Brittany's Hypertrophy Training Log Week 3

Brittany Noel Robles' Hypertrophy Training Log

Week 3 January 29-February 2, 2018




Age: 29

Height: 5’4

Weight: 121lbs



Welcome back to Week 3 of my training log! 


Day 1

Incline Bench Press Normal Grip          70lbs 

High Bar Squat                                      135lbs          3x8

Barbell Bent Rows                                 85lbs           3x10

Neutral Plank/L Side/R Side                 3x50sec hold



Day 2

High Bar Squat                                       135lbs           5x8

Deficit Deadlifts                                     165lbs           3x8

Arnold Press                                           25lb DB

Paused Ab Wheel Rollout                                           3x10




Day 3

Kneeling Pushup                                    25lb              5x14

Barbell Bent Rows                                 90lbs             3x9

Arnold Press                                          25lb DB

V ups                                                                            3x25




Day 4

Deficit Deadlift                                       165lbs            4x9

Stiff Leg Deadlift                                    165lbs            3x8

Dumbbell Lateral Raise                          12.5lb DB

Reverse Crunch on a Bench                                         3x25



Day 5

Barbell Walking Lunges                          55lbs             4x12

Incline Bench Press                                 65lbs             3x5 (Reps were to be half of Mondays)
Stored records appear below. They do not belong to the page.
(* ===== verification/StoreBehaviour.v ===== *)
(** * Functional behaviour of the store's operations

    Reads are exact on every reachable store, writes are all-or-nothing and
    compare-and-set.  The gates of [transition] are in [StoreGate.v]. *)

From S2P Require Import Prelude PyStr Sha256 PyDatetime Json Capability StateMachine Canonical.
From S2P Require Import Contract Evidence StoreCodec Database RatePolicy AntiRollback Store.
From S2P Require Import StoreInv StoreOps StoreProps.

Section reads.
Context `{Hash} `{UnicodeData} {E : Type} (cfg : Config E).

(** [c] is what the store holds under its identifier. *)
Definition stored (w : World E) (c : RecoveryContract) : Prop :=
  load cfg (rc_contract_id c) w = (Ok c, w).

Lemma stored_lookup m w c :
  quiet cfg → rep cfg (db w) m → stored w c ↔ m !! rc_contract_id c = Some c.
Proof.
  intros Hq Hr. unfold stored. rewrite (load_quiet cfg Hq m) by done.
  destruct (m !! rc_contract_id c); split; congruence.
Qed.

Lemma select_all_elem d id r : (id, r) ∈ select_all_contracts d ↔ t_contracts d !! id = Some r.
Proof. unfold select_all_contracts. by rewrite sort_items_perm, elem_of_map_to_list. Qed.

Lemma select_by_key_elem d key id r :
  (id, r) ∈ select_by_key key d ↔ t_contracts d !! id = Some r ∧ r_idempotency_key r = key.
Proof.
  unfold select_by_key. rewrite list_elem_of_filter, select_all_elem, pystr_eqb_eq. simpl. tauto.
Qed.

Lemma select_blocking_elem d key id r :
  select_blocking_by_key key d = Some (id, r) →
  t_contracts d !! id = Some r ∧ r_idempotency_key r = key ∧ is_blocking_value (r_state r) = true.
Proof.
  unfold select_blocking_by_key. intros Hh%head_Some_elem_of.
  apply list_elem_of_filter in Hh as [Hb Hin]. apply select_by_key_elem in Hin as [? ?]. done.
Qed.

Lemma select_blocking_none d key :
  select_blocking_by_key key d = None →
  ∀ id r, t_contracts d !! id = Some r → r_idempotency_key r = key → is_blocking_value (r_state r) = false.
Proof.
  unfold select_blocking_by_key. intros Hn id r Hr Hk.
  destruct (is_blocking_value (r_state r)) eqn:Hb; [|done].
  destruct (filter _ (select_by_key key d)) as [|x l] eqn:Hf; [|done].
  assert ((id, r) ∈ filter (λ kr : pystr * contract_row, is_blocking_value (r_state (snd kr)) = true)
    (select_by_key key d)) as Hin by (apply list_elem_of_filter; split; [done|by apply select_by_key_elem]).
  rewrite Hf in Hin. by apply elem_of_nil in Hin.
Qed.

(** Every reachable store can be read back completely: [load] finds
    exactly the rows of the table, decodes each to the well-formed contract
    it was written from, never reports an integrity failure on what the
    program wrote, and changes nothing. *)
Theorem store_readable w id :
  clock_valid cfg → quiet cfg → reachable cfg w →
  match t_contracts (db w) !! id with
  | None => load cfg id w = (Raise ContractNotFoundError, w)
  | Some r => ∃ c, load cfg id w = (Ok c, w) ∧ rc_contract_id c = id ∧
                   r = row_of c (r_mac r) ∧ contract_facts c
  end.
Proof.
  intros Hc Hq Hw. destruct (reachable_rep cfg Hc (quiet_others_behave cfg Hq) w Hw) as [m Hm].
  rewrite (load_quiet cfg Hq m) by done.
  destruct (t_contracts (db w) !! id) as [r|] eqn:Er.
  - destruct (rep_row_inv _ _ _ _ _ Hm Er) as (c & tag & Hl & _ & ->). rewrite Hl. exists c.
    destruct (rep_wf _ _ _ Hm _ _ Hl) as [Hid Hwf]. by split_and!; [| | |apply Hwf].
  - by rewrite (proj1 (rep_none _ _ _ _ Hm) Er).
Qed.

(** [find_by_idempotency_key] decides whether a fresh attempt is
    blocked: on a reachable store it never fails, and it returns a contract
    exactly when a stored contract with that key is unresolved, namely that
    contract. *)
Theorem find_by_key_exact w key :
  clock_valid cfg → quiet cfg → reachable cfg w →
  ∃ o, find_by_idempotency_key cfg key w = (Ok o, w) ∧
    ∀ c, o = Some c ↔ stored w c ∧ rc_idempotency_key c = key ∧
                      blocks_fresh_idempotency_attempt (rc_state c) = true.
Proof.
  intros Hc Hq Hw. destruct (reachable_rep cfg Hc (quiet_others_behave cfg Hq) w Hw) as [m Hm].
  unfold find_by_idempotency_key. erewrite bind_ok by (by apply select_quiet).
  destruct (select_blocking_by_key key (db w)) as [[id r]|] eqn:Es.
  - apply select_blocking_elem in Es as (Er & Hk & Hb).
    destruct (rep_row_inv _ _ _ _ _ Hm Er) as (c & tag & Hl & Ht & ->).
    destruct (rep_wf _ _ _ Hm _ _ Hl) as [<- Hwf]. cbn [row_of r_idempotency_key r_state] in Hk, Hb.
    erewrite bind_ok by (unfold lift; by rewrite decode_row_of). subst key.
    rewrite pystr_eqb_refl, Hb. cbn [negb].
    erewrite bind_ok by (by eapply verify_related_quiet). exists (Some c). split; [done|].
    rewrite is_blocking_value_state in Hb. intros c'. rewrite (stored_lookup m) by done. split.
    + by intros [= <-].
    + intros (Hl' & Hk' & Hb'). f_equal.
      assert (rc_contract_id c = rc_contract_id c') as Eid by by apply (rep_keys _ _ _ Hm _ _ c c').
      rewrite <-Eid in Hl'. congruence.
  - exists None. split; [done|]. intros c. split; [done|]. rewrite (stored_lookup m) by done.
    intros (Hl & Hk & Hb). destruct (rep_row _ _ _ _ _ Hm Hl) as (tag & _ & Er).
    pose proof (select_blocking_none _ _ Es _ _ Er Hk) as Hn. cbn [row_of r_state] in Hn.
    rewrite is_blocking_value_state in Hn. congruence.
Qed.

(** A row cannot be passed off as another: whatever is in the columns
    of a row, if it decodes at all and its tag is the tag the store computed
    for the payload of a contract, it decodes to that contract under that
    contract's identifier, unless the two HMAC messages collide. *)
Theorem decode_authentic id row c c0 m m0 :
  wf_contract c0 → decode_row cfg id row = Ok c →
  mac_message (store_id cfg) [contract_payload c0] = Ok m0 →
  mac_message (store_id cfg) [r_payload row] = Ok m →
  r_mac row = hmac_hex (integrity_key cfg) m0 →
  (c = c0 ∧ id = rc_contract_id c0) ∨ hmac_collides (integrity_key cfg) m m0.
Proof.
  intros Hwf Hd Hm0 Hm Ht. unfold decode_row, mac in Hd. rewrite Hm in Hd. cbn [mbind result_bind] in Hd.
  apply bind_Ok in Hd as ([] & Hcmp%authentic_Ok & (c1 & Hc1 & Hd)%bind_Ok).
  rewrite require_bind in Hd. destruct Hd as (Hix & [= ->]). rewrite Ht in Hcmp.
  destruct (hmac_hex_inj _ _ _ (eq_sym Hcmp)) as [->|]; [left|by right].
  pose proof (mac_message_inj _ _ _ _ Hm Hm0) as Eq. injection Eq as Eq.
  rewrite Eq, contract_payload_read in Hc1 by done. injection Hc1 as <-. split_andb.
  split; [done|]. by apply pystr_eqb_eq.
Qed.

(** What a wrong tag raises.  A stored tag that is not the one the store
    computes for its row is refused, with [ContractIntegrityError] if its
    text is ASCII and with [TypeError], which is no [Tier1Error], if it is
    not: for a contract's row, for the high water mark and for the
    provisioning marker alike. *)
Theorem tampered_tag_raises id row tag d text label expected (v : Z) :
  let refusal := if is_ascii tag then ContractIntegrityError else TypeError in
  (mac cfg [r_payload row] = Ok expected → r_mac row = tag → tag ≠ expected → decode_row cfg id row = Raise refusal) ∧
  (t_anchor_state d !! high_water_mark_KEY = Some (text, tag) → int_of_text text = Some v → (0 <= v)%Z →
   hwm_mac (integrity_key cfg) (store_id cfg) v = Ok label → tag ≠ label →
   hwm_read (integrity_key cfg) (store_id cfg) d = Raise refusal) ∧
  (t_anchor_state d !! provisioning_KEY = Some (text, tag) →
   provisioning_mac (integrity_key cfg) (store_id cfg) text = Ok label → tag ≠ label →
   is_complete (integrity_key cfg) (store_id cfg) d = Raise refusal ∧
   provisioning_read (integrity_key cfg) (store_id cfg) d = Raise refusal).
Proof.
  split_and!.
  - intros Hm Ht Hne. unfold decode_row. rewrite Hm, Ht. cbn [mbind result_bind].
    rewrite authentic_other; [done|by eapply mac_ascii|done].
  - intros Hrow Hi Hv Hm Hne. unfold hwm_read. rewrite Hrow, Hi. cbn [of_option mbind result_bind].
    rewrite (proj2 (Z.ltb_ge _ _)) by done. rewrite Hm. cbn [mbind result_bind].
    rewrite authentic_other; [done|by eapply labelled_mac_ascii|done].
  - intros Hrow Hm Hne. unfold is_complete, provisioning_read. rewrite Hrow, Hm. cbn [mbind result_bind].
    rewrite authentic_other; [done|by eapply labelled_mac_ascii|done].
Qed.

(** The tag of an audit event is never the tag of a contract payload:
    the two HMAC messages differ whatever the payloads are. *)
Theorem audit_tag_domain payload event m m' :
  mac_message (store_id cfg) [payload] = Ok m →
  mac_message (store_id cfg) [ascii_bytes (u "audit-event"); event] = Ok m' → m ≠ m'.
Proof. intros Hm Hm' ->. by pose proof (mac_message_inj _ _ _ _ Hm Hm'). Qed.
End reads.

(** ** Writes *)

Section writes.
Context `{Hash} `{UnicodeData} {E : Type} (cfg : Config E).

Lemma transaction_quiet {A} (body : prog (World E) A) w :
  quiet cfg →
  transaction (other_writers cfg) body w =
    match body w with
    | (Ok a, w1) => (Ok a, w1)
    | (Raise e, w1) => (Raise e, mkWorld (db w) (env w1))
    end.
Proof. intros Hq. unfold transaction. by rewrite interfere_quiet. Qed.

(** The shape shared by [create] and [_replace]. *)
Lemma guarded_transaction_cases (body : prog (World E) ()) w r w' :
  quiet cfg →
  (_ ← conflict_on_integrity_error
     (_ ← invoke_fault cfg "before_transaction"; transaction (other_writers cfg) body);
   invoke_fault cfg "after_commit") w = (r, w') →
  (db w' = db w ∧ ∃ e, r = Raise e) ∨
  (∃ w0 w1, db w0 = db w ∧ body w0 = (Ok (), w1) ∧ db w' = db w1 ∧
            (r = Ok () ∨ is_none (fault_hook cfg) = false)).
Proof.
  intros Hq Hp. unfold mbind, prog_bind, conflict_on_integrity_error, catch in Hp.
  destruct (invoke_fault cfg "before_transaction" w) as [[[]|e] w0] eqn:E0;
    pose proof (invoke_fault_inv _ _ _ _ _ E0) as D0.
  2: { unfold raise in Hp. injection Hp as <- <-. left. split; [done|]. by eexists. }
  rewrite transaction_quiet in Hp by done. destruct (body w0) as [[[]|e] w1] eqn:E1.
  - right. exists w0, w1. pose proof (invoke_fault_inv _ _ _ _ _ Hp) as D1. split_and!; try done.
    destruct (fault_hook cfg) eqn:Eh; [by right|]. left. unfold invoke_fault in Hp. rewrite Eh in Hp.
    by injection Hp as <- _.
  - unfold raise in Hp. injection Hp as <- <-. left. split; [done|]. by eexists.
Qed.

(** [create] is all or nothing: either it leaves the database exactly
    as it was, or the row and the first audit event are both in place; it
    succeeds only in the second case, and without a fault hook it fails
    only in the first. *)
Theorem create_all_or_nothing c w :
  clock_valid cfg → quiet cfg →
  let r := fst (create cfg c w) in
  let d' := db (snd (create cfg c w)) in
  (d' = db w ∧ ∃ e, r = Raise e) ∨
  (∃ tag row, created cfg (db w) d' c tag row ∧ (r = Ok () ∨ is_none (fault_hook cfg) = false)).
Proof.
  intros Hc Hq r d'. subst r d'. destruct (create cfg c w) as [r w'] eqn:Hp. cbn [fst snd].
  unfold create in Hp. destruct (_ || _) eqn:Eg in Hp.
  { injection Hp as <- <-. left. by split; [|eexists]. }
  rewrite !orb_false_iff, !negb_false_iff in Eg. destruct Eg as [[Es%state_eqb_eq Ev%Z.eqb_eq] _].
  unfold mbind at 1, prog_bind at 1 in Hp. destruct (now_ cfg w) as [[t|e] w1] eqn:En.
  2: { injection Hp as <- <-. left. split; [|by eexists]. unfold now_ in En.
       destruct (clock cfg (env w)). by injection En as _ <-. }
  apply now_inv in En as (Dn & _); [|done].
  unfold mbind at 1, prog_bind at 1, lift in Hp. destruct (is_expired c t) as [ex|e].
  2: { injection Hp as <- <-. left. split; [done|by eexists]. }
  destruct (_ || _) in Hp.
  { injection Hp as <- <-. left. split; [done|by eexists]. }
  destruct (guarded_transaction_cases _ _ _ _ Hq Hp) as [[D He]|(w2 & w3 & D2 & Hb & D3 & Hr)].
  - left. split; [congruence|done].
  - right. destruct (create_body_inv cfg Hc c t w2 w3 Es Ev Hb) as (tag & row & Ht & Hd).
    exists tag, row. split; [|done]. rewrite D3, <-Dn, <-D2. done.
Qed.

Lemma replace_cases m cur upd et w r w' :
  clock_valid cfg → quiet cfg → rep cfg (db w) m → m !! rc_contract_id cur = Some cur → successor cur upd →
  replace_ cfg cur upd et w = (r, w') →
  (db w' = db w ∧ ∃ e, r = Raise e) ∨
  (∃ tag row, replaced cfg (db w) (db w') cur upd tag row ∧
     (r = Ok upd ∨ is_none (fault_hook cfg) = false)).
Proof.
  intros Hc Hq Hr Hl Hs Hp. unfold replace_ in Hp.
  set (first := conflict_on_integrity_error _) in Hp.
  assert (∃ r0, (_ ← first; invoke_fault cfg "after_commit") w = (r0, w') ∧
    ((∃ e, r0 = Raise e ∧ r = Raise e) ∨ (r0 = Ok () ∧ r = Ok upd))) as (r0 & Hp0 & Hr0).
  { unfold mbind, prog_bind in *. destruct (first w) as [[[]|e] w1].
    - destruct (invoke_fault cfg "after_commit" w1) as [[[]|e] w2].
      + injection Hp as <- <-. exists (Ok ()). split; [done|]. by right.
      + injection Hp as <- <-. exists (Raise e). split; [done|]. left. by exists e.
    - injection Hp as <- <-. exists (Raise e). split; [done|]. left. by exists e. }
  destruct (guarded_transaction_cases _ _ _ _ Hq Hp0) as [[D [e He]]|(w2 & w3 & D2 & Hb & D3 & He)].
  - left. split; [done|]. destruct Hr0 as [(e' & _ & ->)|[? _]]; [by eexists|congruence].
  - right. rewrite <-D2 in Hr.
    destruct (replace_body_inv cfg Hc m cur cur upd et w2 w3 Hr Hl (PreOrder_Reflexive _) Hs Hb)
      as (_ & tag & row & _ & Hd).
    exists tag, row. split; [by rewrite D3, <-D2|]. destruct He as [->|He]; [|by right].
    destruct Hr0 as [(e' & ? & _)|[_ ->]]; [done|by left].
Qed.
End writes.
(* ===== verification/Literals.v ===== *)
(** * Lists and nested objects of a canonical text

    What two texts written by [canonical_json] from dict literals agree on
    when a value of the literal is a list, or an object of its own. *)

From S2P Require Import Prelude PyStr Json Canonical PyJson.

Section literals.
Context `{Hash} `{UnicodeData}.

Lemma denote_plist d l x : denote d (PList l) = Some x → ∃ xs, x = JList xs ∧ mapM (denote (d + 1)) l = Some xs.
Proof.
  cbn [denote]. repeat case_match; try done. intros (xs & Hxs & ->)%fmap_Some. by exists xs.
Qed.

Lemma denote_pbool d b x : denote d (PBool b) = Some x → x = JBool b.
Proof. cbn [denote]. case_match; [done|]. by intros [= <-]. Qed.

Lemma denote_pnone d x : denote d PNone = Some x → x = JNull.
Proof. cbn [denote]. case_match; [done|]. by intros [= <-]. Qed.

(** The entries of a nested dict literal, in its own order. *)
Lemma denote_pdict d l x :
  denote d (pdict l) = Some x → forallb (λ kv, is_ascii (u (fst kv))) l = true →
  ∃ es, x = JObj es ∧ es.*1 = map (λ kv, u (fst kv)) l ∧
    Forall2 (λ kv e, denote (d + 1) (snd kv) = Some (snd e)) l es.
Proof.
  intros Hx Ha. pose proof (denote_shallow _ _ _ Hx) as Hd. unfold pdict in Hx. rewrite denote_dict in Hx by done.
  destruct (too_big _); [done|]. apply bind_Some in Hx as (es & Hes & Hx). case_decide; [|done].
  injection Hx as <-. exists es. split_and!; [done|by eapply literal_keys|]. clear -Hes.
  revert es Hes. induction l as [|[k v] l IH]; intros es Hm; [by injection Hm as <-|].
  cbn [map fst snd] in Hm. rewrite mapM_cons in Hm.
  apply bind_Some in Hm as ([key x] & He & (r & Hr & [= <-])%bind_Some). constructor; [|by apply IH].
  unfold denote_entry in He. cbn [fst snd] in He.
  by apply bind_Some in He as (k' & _ & (x' & Hx & [= <- <-])%bind_Some).
Qed.

Definition entries (d : N) (l : list (string * pyobj)) (es : list (pystr * json)) : Prop :=
  es.*1 = map (λ kv, u (fst kv)) l ∧ Forall2 (λ kv e, denote (d + 1) (snd kv) = Some (snd e)) l es.

Lemma entries_cons d k v l es :
  entries d ((k, v) :: l) es → ∃ x r, es = (u k, x) :: r ∧ denote (d + 1) v = Some x ∧ entries d l r.
Proof.
  intros [Hk Hf]. destruct es as [|[k' x] r]; [by apply Forall2_cons_nil_inv in Hf|].
  apply Forall2_cons_1 in Hf as [Hx Hf]. cbn [fmap list_fmap fst map] in Hk. injection Hk as -> Hk.
  exists x, r. by split_and!.
Qed.

Lemma entries_nil d es : entries d [] es → es = [].
Proof. intros [Hk _]. by destruct es. Qed.

Lemma denote_pdict_entries d l x :
  denote d (pdict l) = Some x → forallb (λ kv, is_ascii (u (fst kv))) l = true →
  ∃ es, x = JObj es ∧ entries d l es.
Proof. intros Hx Ha. destruct (denote_pdict _ _ _ Hx Ha) as (es & -> & Hk & Hf). by exists es. Qed.

(** Dict literals of one shape, read at the same values. *)
Lemma mapM_sorted {A} (f : A → pyobj) (g : A → json) d (l : list A) xs :
  mapM (denote d) (map f l) = Some xs → (∀ a x, a ∈ l → denote d (f a) = Some x → sort_keys x = g a) →
  map sort_keys xs = map g l.
Proof.
  revert xs. induction l as [|a l IH]; intros xs Hm Hg; [by injection Hm as <-|].
  cbn [map] in *. rewrite mapM_cons in Hm. apply bind_Some in Hm as (x & Hx & (r & Hr & [= <-])%bind_Some).
  cbn [map]. f_equal; [by apply Hg; [left|]|]. apply IH; [done|]. intros b y Hb. apply Hg. by right.
Qed.

(** Two literals with one canonical form agree on the lists under a key,
    element by element, as far as [g] sees. *)
Lemma literal_agree_list {A} (f : A → pyobj) (g : A → json) l l' j k (la la' : list A) :
  canonical_form (pdict l) j → canonical_form (pdict l') j →
  (k, PList (map f la)) ∈ l → (k, PList (map f la')) ∈ l' → is_ascii (u k) = true →
  (∀ a x, a ∈ la ∨ a ∈ la' → denote 2 (f a) = Some x → sort_keys x = g a) →
  map g la = map g la'.
Proof.
  intros Hj Hj' Hin Hin' Hk Hg.
  destruct (literal_agree _ _ _ _ _ _ Hj Hj' Hin Hin' Hk) as (x & x' & Hx & Hx' & E).
  apply denote_plist in Hx as (xs & -> & Hxs), Hx' as (xs' & -> & Hxs'). cbn [sort_keys] in E. injection E as E.
  rewrite <-(mapM_sorted f g _ la xs Hxs), <-(mapM_sorted f g _ la' xs' Hxs'); [done|..];
    intros a y Ha; apply Hg; auto.
Qed.

(** Two literals with one canonical form agree on the strings and integers
    of an object under a key. *)
Lemma literal_agree_bool l l' j k b b' :
  canonical_form (pdict l) j → canonical_form (pdict l') j →
  (k, PBool b) ∈ l → (k, PBool b') ∈ l' → is_ascii (u k) = true → b = b'.
Proof.
  intros Hj Hj' Hin Hin' Hk.
  destruct (literal_agree _ _ _ _ _ _ Hj Hj' Hin Hin' Hk) as (x & x' & Hx & Hx' & E).
  apply denote_pbool in Hx as ->, Hx' as ->. by injection E.
Qed.
End literals.

(** ** The evidence fingerprint

    Its six entries, in a plan's digest and in the payloads of the
    authorizations. *)

(** The entries of a literal, one hypothesis each. *)
Ltac literal_entries :=
  repeat match goal with
  | H : entries _ (_ :: _) _ |- _ => apply entries_cons in H as (? & ? & -> & ? & H)
  | H : entries _ [] _ |- _ => apply entries_nil in H as ->
  end.

Section fingerprint.
Context `{Hash} `{UnicodeData}.

Definition opt_str_obj (o : option pystr) : pyobj := match o with Some s => PStr s | None => PNone end.
Definition opt_int_obj (o : option Z) : pyobj := match o with Some z => PInt z | None => PNone end.

Definition fingerprint_literal (a b c : pystr) (d e : option Z) (f : option pystr) : list (string * pyobj) :=
  [("capability_posture_value", PStr a); ("anchor_assurance_value", PStr b); ("anchor_evidence_state", PStr c);
   ("anchor_baseline", opt_int_obj d); ("anchor_witness_value", opt_int_obj e);
   ("anchor_provisioned_at", opt_str_obj f)].

Lemma denote_str_nfc d s x : denote d (PStr s) = Some x → x = JStr (nfc s).
Proof. cbn [denote]. case_match; [done|]. by intros (t & ->%ok_string_nfc & ->)%fmap_Some. Qed.

Lemma denote_int_eq d z x : denote d (PInt z) = Some x → x = JInt z.
Proof. cbn [denote]. by repeat case_match; intros [= <-]. Qed.

Definition opt_str_json (o : option pystr) : json := match o with Some s => JStr (nfc s) | None => JNull end.
Definition opt_int_json (o : option Z) : json := match o with Some z => JInt z | None => JNull end.

Lemma denote_opt_str d o x : denote d (opt_str_obj o) = Some x → x = opt_str_json o.
Proof. destruct o; [apply denote_str_nfc|apply denote_pnone]. Qed.

Lemma denote_opt_int d o x : denote d (opt_int_obj o) = Some x → x = opt_int_json o.
Proof. destruct o; [apply denote_int_eq|apply denote_pnone]. Qed.

Lemma opt_int_json_inj o o' : opt_int_json o = opt_int_json o' → o = o'.
Proof. destruct o, o'; cbn; congruence. Qed.

Lemma opt_str_json_inj o o' : opt_str_json o = opt_str_json o' → nfc <$> o = nfc <$> o'.
Proof. destruct o, o'; cbn; congruence. Qed.

(** Sorted by key. *)
Lemma fingerprint_denoted n a b c d e f x :
  denote n (pdict (fingerprint_literal a b c d e f)) = Some x →
  sort_keys x = JObj [
    (u "anchor_assurance_value", JStr (nfc b)); (u "anchor_baseline", opt_int_json d);
    (u "anchor_evidence_state", JStr (nfc c)); (u "anchor_provisioned_at", opt_str_json f);
    (u "anchor_witness_value", opt_int_json e); (u "capability_posture_value", JStr (nfc a))].
Proof.
  intros (es & -> & He)%denote_pdict_entries; [|reflexivity]. unfold fingerprint_literal in He. literal_entries.
  repeat match goal with
  | H : denote _ (PStr _) = Some _ |- _ => apply denote_str_nfc in H as ->
  | H : denote _ (opt_int_obj _) = Some _ |- _ => apply denote_opt_int in H as ->
  | H : denote _ (opt_str_obj _) = Some _ |- _ => apply denote_opt_str in H as ->
  end.
  destruct d, e, f; vm_compute; reflexivity.
Qed.

Lemma fingerprint_agree l l' j k a b c d e f a' b' c' d' e' f' :
  canonical_form (pdict l) j → canonical_form (pdict l') j →
  (k, pdict (fingerprint_literal a b c d e f)) ∈ l → (k, pdict (fingerprint_literal a' b' c' d' e' f')) ∈ l' →
  is_ascii (u k) = true →
  nfc a = nfc a' ∧ nfc b = nfc b' ∧ nfc c = nfc c' ∧ d = d' ∧ e = e' ∧ nfc <$> f = nfc <$> f'.
Proof.
  intros Hj Hj' Hin Hin' Hk. destruct (literal_agree _ _ _ _ _ _ Hj Hj' Hin Hin' Hk) as (x & x' & Hx & Hx' & E).
  rewrite (fingerprint_denoted _ _ _ _ _ _ _ _ Hx), (fingerprint_denoted _ _ _ _ _ _ _ _ Hx') in E.
  injection E as E1 E2 E3 E4 E5 E6. apply opt_int_json_inj in E2, E5. apply opt_str_json_inj in E4. done.
Qed.
End fingerprint.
Overhand Pullups                                                          4x4

Dumbbell Lateral Raise                           12.5lbDB       4x13

One hand over head carry                       30lbs            1x300feet

One hand farmer carry                            50lbs             1x300feet




Thoughts about the week:

This week, my program called for exercises to be performed at RPE 8. You will also notice that several exercises had 4 sets instead of 3 sets (arnold press, dumbbell lateral raise and pull-ups).

I decided to show a video of ab wheel roll-outs because I frequently see this exercise performed incorrectly and it could lead to low back issues. When performing this exercise it is crucial to remember quality over quantity. The back angle should NEVER change. If your low back drops, you are going too low. Because I don't go as low on this exercise, I pause at the bottom to get even more of a burn. Try it and let me know what you think.

Pushups are going so well! I really couldn't believe how easy 25lbs felt on my back. I was so happy that I was able to get 14 reps on all 5 sets. This was a huge PR for me and I cannot wait to test out my 1RM on bench.